Stored entries:
● ● ● ● ● ● ●

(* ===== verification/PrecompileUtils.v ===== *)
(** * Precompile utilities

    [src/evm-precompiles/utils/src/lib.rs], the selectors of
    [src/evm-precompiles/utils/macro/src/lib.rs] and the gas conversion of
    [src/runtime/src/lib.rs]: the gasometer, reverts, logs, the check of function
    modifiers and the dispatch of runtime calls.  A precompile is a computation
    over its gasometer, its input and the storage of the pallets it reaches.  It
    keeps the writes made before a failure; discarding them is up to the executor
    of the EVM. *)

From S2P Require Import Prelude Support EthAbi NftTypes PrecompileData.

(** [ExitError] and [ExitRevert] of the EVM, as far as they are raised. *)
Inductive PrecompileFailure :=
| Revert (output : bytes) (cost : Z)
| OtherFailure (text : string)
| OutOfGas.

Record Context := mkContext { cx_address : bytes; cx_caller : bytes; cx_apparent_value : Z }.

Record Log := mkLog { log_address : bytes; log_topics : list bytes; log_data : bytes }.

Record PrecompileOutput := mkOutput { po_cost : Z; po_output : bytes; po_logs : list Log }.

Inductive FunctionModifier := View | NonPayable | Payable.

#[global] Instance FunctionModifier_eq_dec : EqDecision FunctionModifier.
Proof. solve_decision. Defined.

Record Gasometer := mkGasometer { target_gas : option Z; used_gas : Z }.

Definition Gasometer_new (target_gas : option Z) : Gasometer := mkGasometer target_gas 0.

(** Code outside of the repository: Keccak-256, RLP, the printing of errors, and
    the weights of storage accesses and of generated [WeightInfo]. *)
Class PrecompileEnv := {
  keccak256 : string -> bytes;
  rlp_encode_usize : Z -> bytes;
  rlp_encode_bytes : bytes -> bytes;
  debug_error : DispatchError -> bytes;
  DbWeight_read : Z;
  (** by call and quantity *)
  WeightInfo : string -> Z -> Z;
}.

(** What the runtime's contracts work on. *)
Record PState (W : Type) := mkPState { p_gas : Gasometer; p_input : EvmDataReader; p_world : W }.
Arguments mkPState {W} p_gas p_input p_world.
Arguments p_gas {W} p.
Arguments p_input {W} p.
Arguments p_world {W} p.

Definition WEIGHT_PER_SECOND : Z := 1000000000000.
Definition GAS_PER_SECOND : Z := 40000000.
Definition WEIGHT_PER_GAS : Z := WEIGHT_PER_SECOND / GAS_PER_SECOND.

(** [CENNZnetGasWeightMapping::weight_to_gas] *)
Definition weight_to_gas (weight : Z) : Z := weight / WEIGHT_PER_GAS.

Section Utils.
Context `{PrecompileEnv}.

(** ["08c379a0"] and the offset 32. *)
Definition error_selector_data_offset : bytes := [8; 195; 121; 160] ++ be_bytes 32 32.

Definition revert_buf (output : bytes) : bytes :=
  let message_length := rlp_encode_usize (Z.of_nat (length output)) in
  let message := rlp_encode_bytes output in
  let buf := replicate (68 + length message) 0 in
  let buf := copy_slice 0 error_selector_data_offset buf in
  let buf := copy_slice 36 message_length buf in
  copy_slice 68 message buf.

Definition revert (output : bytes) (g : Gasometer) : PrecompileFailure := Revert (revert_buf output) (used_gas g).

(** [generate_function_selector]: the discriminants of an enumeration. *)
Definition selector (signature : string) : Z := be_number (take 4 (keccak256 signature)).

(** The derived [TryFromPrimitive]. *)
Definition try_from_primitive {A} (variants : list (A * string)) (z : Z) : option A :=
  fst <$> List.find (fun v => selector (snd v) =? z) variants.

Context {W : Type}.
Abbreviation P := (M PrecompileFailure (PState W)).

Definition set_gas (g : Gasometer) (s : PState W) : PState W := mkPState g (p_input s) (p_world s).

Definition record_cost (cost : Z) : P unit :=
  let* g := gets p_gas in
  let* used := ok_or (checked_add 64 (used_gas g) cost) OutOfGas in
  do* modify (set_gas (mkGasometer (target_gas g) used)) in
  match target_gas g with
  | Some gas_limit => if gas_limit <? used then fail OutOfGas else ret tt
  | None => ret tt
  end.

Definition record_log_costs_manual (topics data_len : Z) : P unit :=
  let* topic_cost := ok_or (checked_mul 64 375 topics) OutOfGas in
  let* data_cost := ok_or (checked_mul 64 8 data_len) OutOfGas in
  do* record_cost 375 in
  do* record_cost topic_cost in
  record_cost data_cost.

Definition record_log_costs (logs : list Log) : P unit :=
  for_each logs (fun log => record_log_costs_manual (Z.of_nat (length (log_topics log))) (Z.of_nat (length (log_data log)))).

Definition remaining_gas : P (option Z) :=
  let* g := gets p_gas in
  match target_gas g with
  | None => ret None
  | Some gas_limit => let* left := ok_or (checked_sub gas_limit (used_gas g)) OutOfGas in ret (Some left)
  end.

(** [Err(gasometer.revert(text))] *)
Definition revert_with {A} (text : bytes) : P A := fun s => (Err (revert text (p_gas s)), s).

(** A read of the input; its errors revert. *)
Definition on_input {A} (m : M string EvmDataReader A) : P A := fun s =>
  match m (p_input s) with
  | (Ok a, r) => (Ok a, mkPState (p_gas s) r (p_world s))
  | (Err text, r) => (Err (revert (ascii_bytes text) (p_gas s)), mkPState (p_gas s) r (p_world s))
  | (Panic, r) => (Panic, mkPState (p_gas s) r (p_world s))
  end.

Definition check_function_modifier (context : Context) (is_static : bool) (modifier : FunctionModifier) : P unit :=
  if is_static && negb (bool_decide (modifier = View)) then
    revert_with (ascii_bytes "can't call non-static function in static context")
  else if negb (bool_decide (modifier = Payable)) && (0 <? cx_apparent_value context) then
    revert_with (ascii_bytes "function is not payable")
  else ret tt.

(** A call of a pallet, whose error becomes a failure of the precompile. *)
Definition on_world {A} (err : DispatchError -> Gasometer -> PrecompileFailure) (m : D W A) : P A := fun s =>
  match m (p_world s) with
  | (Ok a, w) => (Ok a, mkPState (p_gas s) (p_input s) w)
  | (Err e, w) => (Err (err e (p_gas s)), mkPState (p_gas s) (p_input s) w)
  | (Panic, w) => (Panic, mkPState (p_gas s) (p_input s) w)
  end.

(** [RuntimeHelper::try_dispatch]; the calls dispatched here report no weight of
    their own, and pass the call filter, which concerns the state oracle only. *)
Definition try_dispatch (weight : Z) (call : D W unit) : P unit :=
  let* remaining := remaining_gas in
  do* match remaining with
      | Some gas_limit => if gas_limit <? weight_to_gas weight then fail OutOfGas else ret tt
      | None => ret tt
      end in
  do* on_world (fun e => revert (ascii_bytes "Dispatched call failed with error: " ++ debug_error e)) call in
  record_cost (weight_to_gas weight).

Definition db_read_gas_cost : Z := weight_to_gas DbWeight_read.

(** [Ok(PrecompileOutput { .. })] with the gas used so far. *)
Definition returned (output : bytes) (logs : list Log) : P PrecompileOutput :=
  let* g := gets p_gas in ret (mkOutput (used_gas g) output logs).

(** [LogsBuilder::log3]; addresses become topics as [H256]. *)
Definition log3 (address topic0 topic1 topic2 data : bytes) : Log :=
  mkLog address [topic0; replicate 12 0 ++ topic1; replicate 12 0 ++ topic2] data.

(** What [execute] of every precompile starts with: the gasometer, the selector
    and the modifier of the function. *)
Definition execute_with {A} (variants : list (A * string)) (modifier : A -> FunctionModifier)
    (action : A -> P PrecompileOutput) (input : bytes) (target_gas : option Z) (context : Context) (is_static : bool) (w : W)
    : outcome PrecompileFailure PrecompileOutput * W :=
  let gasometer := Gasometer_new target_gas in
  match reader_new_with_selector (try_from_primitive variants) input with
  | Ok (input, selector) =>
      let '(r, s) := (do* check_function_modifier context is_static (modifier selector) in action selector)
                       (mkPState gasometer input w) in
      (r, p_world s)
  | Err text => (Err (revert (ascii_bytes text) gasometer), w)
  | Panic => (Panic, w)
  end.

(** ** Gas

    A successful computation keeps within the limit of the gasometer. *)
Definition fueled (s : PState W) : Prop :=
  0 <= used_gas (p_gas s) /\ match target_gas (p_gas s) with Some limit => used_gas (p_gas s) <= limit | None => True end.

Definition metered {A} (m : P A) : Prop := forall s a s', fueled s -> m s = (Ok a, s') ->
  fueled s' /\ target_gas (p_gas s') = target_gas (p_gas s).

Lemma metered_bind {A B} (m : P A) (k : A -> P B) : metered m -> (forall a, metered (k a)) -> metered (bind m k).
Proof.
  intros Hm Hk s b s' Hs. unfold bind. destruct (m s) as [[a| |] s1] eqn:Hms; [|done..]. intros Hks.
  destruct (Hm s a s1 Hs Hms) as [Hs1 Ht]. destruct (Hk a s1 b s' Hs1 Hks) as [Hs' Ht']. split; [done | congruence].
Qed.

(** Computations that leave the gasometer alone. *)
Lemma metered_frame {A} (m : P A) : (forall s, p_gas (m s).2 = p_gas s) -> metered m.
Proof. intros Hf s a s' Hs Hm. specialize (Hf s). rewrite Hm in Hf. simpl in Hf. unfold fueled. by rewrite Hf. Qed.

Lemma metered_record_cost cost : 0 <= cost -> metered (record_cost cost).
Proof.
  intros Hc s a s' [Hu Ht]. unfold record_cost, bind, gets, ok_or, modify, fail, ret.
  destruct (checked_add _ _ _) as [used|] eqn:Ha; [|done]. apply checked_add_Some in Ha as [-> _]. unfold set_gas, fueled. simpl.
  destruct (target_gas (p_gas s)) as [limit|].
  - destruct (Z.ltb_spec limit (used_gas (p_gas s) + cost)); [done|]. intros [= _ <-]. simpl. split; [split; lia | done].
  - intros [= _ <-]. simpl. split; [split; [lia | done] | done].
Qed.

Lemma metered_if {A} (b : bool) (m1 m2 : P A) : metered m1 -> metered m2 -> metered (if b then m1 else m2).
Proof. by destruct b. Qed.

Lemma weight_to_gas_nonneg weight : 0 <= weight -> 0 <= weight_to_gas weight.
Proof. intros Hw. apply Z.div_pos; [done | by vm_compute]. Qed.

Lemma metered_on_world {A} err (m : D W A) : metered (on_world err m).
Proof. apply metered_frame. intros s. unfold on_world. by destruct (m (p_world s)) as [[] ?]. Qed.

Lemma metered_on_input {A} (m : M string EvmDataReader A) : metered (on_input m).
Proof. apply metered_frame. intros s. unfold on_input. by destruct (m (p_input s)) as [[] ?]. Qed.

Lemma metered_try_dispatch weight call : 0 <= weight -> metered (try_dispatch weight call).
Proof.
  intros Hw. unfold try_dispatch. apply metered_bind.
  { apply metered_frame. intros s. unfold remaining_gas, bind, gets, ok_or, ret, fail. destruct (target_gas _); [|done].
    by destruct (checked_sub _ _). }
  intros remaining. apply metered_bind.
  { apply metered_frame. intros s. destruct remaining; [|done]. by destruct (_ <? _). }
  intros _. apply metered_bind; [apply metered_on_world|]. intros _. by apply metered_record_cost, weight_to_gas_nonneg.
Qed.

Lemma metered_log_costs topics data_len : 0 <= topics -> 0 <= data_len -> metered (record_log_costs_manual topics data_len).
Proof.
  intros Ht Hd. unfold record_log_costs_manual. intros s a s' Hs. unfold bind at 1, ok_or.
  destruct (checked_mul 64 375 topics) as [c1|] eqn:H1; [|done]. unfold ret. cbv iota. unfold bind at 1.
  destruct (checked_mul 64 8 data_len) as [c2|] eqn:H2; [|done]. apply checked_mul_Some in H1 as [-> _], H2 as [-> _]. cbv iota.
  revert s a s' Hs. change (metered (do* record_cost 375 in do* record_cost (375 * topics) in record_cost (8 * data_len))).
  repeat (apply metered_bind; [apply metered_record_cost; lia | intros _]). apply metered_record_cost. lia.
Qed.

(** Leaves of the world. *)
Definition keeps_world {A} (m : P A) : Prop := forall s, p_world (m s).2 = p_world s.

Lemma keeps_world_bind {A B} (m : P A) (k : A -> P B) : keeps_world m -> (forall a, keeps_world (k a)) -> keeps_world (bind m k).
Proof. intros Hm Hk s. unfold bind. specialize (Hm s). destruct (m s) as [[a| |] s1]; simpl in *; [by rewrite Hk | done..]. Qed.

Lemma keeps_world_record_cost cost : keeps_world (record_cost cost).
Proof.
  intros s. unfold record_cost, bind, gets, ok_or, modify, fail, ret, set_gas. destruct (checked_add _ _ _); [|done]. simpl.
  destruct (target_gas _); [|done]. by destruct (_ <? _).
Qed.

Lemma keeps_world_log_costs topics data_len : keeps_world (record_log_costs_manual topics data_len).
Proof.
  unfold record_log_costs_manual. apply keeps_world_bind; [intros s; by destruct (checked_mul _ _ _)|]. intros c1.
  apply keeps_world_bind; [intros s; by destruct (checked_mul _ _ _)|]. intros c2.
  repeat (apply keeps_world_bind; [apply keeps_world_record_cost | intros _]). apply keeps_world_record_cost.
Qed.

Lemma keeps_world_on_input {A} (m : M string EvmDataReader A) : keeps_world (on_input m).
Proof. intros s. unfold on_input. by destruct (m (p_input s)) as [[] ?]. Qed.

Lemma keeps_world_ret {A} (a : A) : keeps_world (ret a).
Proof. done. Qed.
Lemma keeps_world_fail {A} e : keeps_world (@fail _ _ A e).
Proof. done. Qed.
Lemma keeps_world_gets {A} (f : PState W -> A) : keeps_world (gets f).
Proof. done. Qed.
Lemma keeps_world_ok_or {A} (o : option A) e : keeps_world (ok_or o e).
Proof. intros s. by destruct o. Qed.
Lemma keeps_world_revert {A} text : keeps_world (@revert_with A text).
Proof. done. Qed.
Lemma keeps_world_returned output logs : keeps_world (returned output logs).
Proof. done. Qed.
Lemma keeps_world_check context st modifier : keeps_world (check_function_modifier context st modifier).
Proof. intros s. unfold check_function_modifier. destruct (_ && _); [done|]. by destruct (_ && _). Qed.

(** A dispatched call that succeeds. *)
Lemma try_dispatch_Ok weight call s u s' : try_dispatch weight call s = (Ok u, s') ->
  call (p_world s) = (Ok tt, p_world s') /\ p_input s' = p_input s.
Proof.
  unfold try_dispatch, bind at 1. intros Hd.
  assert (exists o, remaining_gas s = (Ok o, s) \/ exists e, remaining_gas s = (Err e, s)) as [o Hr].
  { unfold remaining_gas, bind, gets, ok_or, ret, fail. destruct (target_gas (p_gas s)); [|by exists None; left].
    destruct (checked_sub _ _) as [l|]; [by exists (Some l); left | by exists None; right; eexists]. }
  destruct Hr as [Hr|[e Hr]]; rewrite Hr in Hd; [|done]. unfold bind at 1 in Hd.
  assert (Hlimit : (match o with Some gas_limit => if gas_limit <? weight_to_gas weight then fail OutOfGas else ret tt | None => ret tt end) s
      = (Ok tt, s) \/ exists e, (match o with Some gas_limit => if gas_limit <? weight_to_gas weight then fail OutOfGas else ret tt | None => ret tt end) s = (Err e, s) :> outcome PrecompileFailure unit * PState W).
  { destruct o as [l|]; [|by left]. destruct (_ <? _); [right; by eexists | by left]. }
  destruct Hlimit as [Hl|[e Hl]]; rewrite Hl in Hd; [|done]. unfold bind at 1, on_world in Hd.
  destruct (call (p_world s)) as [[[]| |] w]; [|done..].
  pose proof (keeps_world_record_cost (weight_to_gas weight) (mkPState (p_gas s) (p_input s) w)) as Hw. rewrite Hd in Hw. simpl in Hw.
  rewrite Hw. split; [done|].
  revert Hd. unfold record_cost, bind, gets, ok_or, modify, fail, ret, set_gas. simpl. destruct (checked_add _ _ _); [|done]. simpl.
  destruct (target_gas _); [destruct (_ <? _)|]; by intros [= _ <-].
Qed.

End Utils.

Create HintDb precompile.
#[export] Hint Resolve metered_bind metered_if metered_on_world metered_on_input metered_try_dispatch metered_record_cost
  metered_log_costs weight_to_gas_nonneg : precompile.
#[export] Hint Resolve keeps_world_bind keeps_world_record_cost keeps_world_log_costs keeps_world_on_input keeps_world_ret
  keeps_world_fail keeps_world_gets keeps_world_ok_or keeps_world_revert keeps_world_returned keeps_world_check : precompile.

● ● ● ● ● ● ●

What is needed: Tallying every line that holds the string "errors", report the total for the records and nothing else.

Worked solution: 2